Cinco años desde que puse el pie sobre una loza de la Avenida Torneo, una loza que estaba en desnivel y que curiosamente, sigue así, no la han arreglado aún, no tienen dinero y les encantan que les denuncien.

Cinco años de dolores insoportables, de no poder ejercer mi trabajo como antes, de estar limitado en movimientos y coger peso.

Cinco años de no poder levantar más de 2 kilos durante 30 segundos.

Cinco años sin poder coger una bicicleta o moto y mucho menos un volante (ni un mísero patinete eléctrico) porque no puedo con la presión que hay que realizar sobre los manillares/volante.

Hace cinco semanas se me bloqueó el brazo, no podía moverlo, a las 4 de la mañana sin poder pegar ojo fui a Urgencias del Macarena, curiosamente me tocó el mismo Box que el de hace cuatro años. Me dieron un cabestrillo, un Nolotil y me dijeron “así durante quince días”. Claro, porque no tengo otra cosa que hacer.

A los tres días de eso y sin dormir en esos tres días decidí ir a las 7 de la mañana al médico, vaya a “asaltar” en medio del pasillo a mi cirujano, a contarle que no podía más de dolor. El me dijo en su día que si me dolía, que lo hiciera así, así que así lo hice, sin cita previa.

¿Cómo sigo?

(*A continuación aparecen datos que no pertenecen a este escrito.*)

(** X7: the loop waits once per completed iteration, never in an
    iteration that is cut short, and every wait is of the configured
    interval (line 81): after [n] completed iterations the waits in the
    history are [n] times [sleep interval], and an iteration cut short
    after them, with whatever the environment would have answered later,
    adds none. *)
Theorem one_wait_of_the_interval_per_iteration (pre : list tick) (st st1 : store) :
  while_True pre st = (Ret tt, st1) ->
  filter is_sleep (history st1)
  = filter is_sleep (history st) ++ repeat (sleep (interval (args st))) (length pre)
  /\ forall (k : tick) (post : list tick) (e : exn) (st2 : store),
       loop_body k st1 = (Raise e, st2) ->
       filter is_sleep (history (snd (while_True (pre ++ k :: post) st)))
       = filter is_sleep (history st) ++ repeat (sleep (interval (args st))) (length pre).
Proof.
  intros Hrun.
  assert (Hcount : filter is_sleep (history st1)
                   = filter is_sleep (history st)
                       ++ repeat (sleep (interval (args st))) (length pre)).
  { destruct (while_True_completes pre st st1 Hrun) as (readings & Hmap & _ & Hsleep & _).
    rewrite Hsleep, map_constant. do 2 f_equal.
    apply (f_equal (@length _)) in Hmap. now rewrite !length_map in Hmap. }
  split; [exact Hcount|].
  intros k post e st2 Hb.
  rewrite while_True_app, Hrun. cbn [while_True]. unfold bind. rewrite Hb. cbn [snd].
  rewrite <- Hcount.
  destruct (loop_body_cut_short k st1 st2 e Hb) as [(_ & _ & Hs)|(t & _ & _ & _ & _ & Hs)];
    exact Hs.
Qed.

A fuerza de pastillas que me “duermen” literalmente el brazo desde el hombro hasta los dedos, pero claro, una cada ocho horas y me deja frito todo el día.

Probé a ver la equivalencia del dolor: Levanté una pesa de medio kilo con la mano izquierda y me duele, no podía con ella, así que intenté poner peso en la derecha para llegar a ese mismo punto. ¿Sabéis el resultado? Acojonante: 30 kilos.

Ese es mi plan actualmente, no puedo con el móvil, me pesa hasta una hoja de papel, se me escapan los hilos de coser entre los dedos sin saber porqué. La sensibilidad la he perdido por completo, la precisión…. Ídem de lo mismo.

En menos de un mes me vuelven a operar, vamos a por la tercera, esta vez es para recolocar el nervio en su sitio, porque como estorbaba, pues lo pusieron en otro sitio y de ahí la pérdida de sensibilidad. Que digo yo, que ya podrían haberme puesto el dichoso nervio en la segunda intervención.

Por cierto, Demandé al Ayuntamiento, el cual ha salido de Rositas. Y demandé al Hospital Universitario Virgen Macarena por mala praxis y diagnóstico erróneo, el cual GANÉ y me indemnizaron. Pero tranquilos, que no llegué al medio kilo, una mierda. La prótesis de Titanio que necesito para acabar con esto sale en 80 mil dólares y se hace en Texas durante 20 días. Así que como no me toque la primitiva… tengo brazo tonto para los restos.

Como para que no te den ganas de ponerte delante de un camión en la autovía.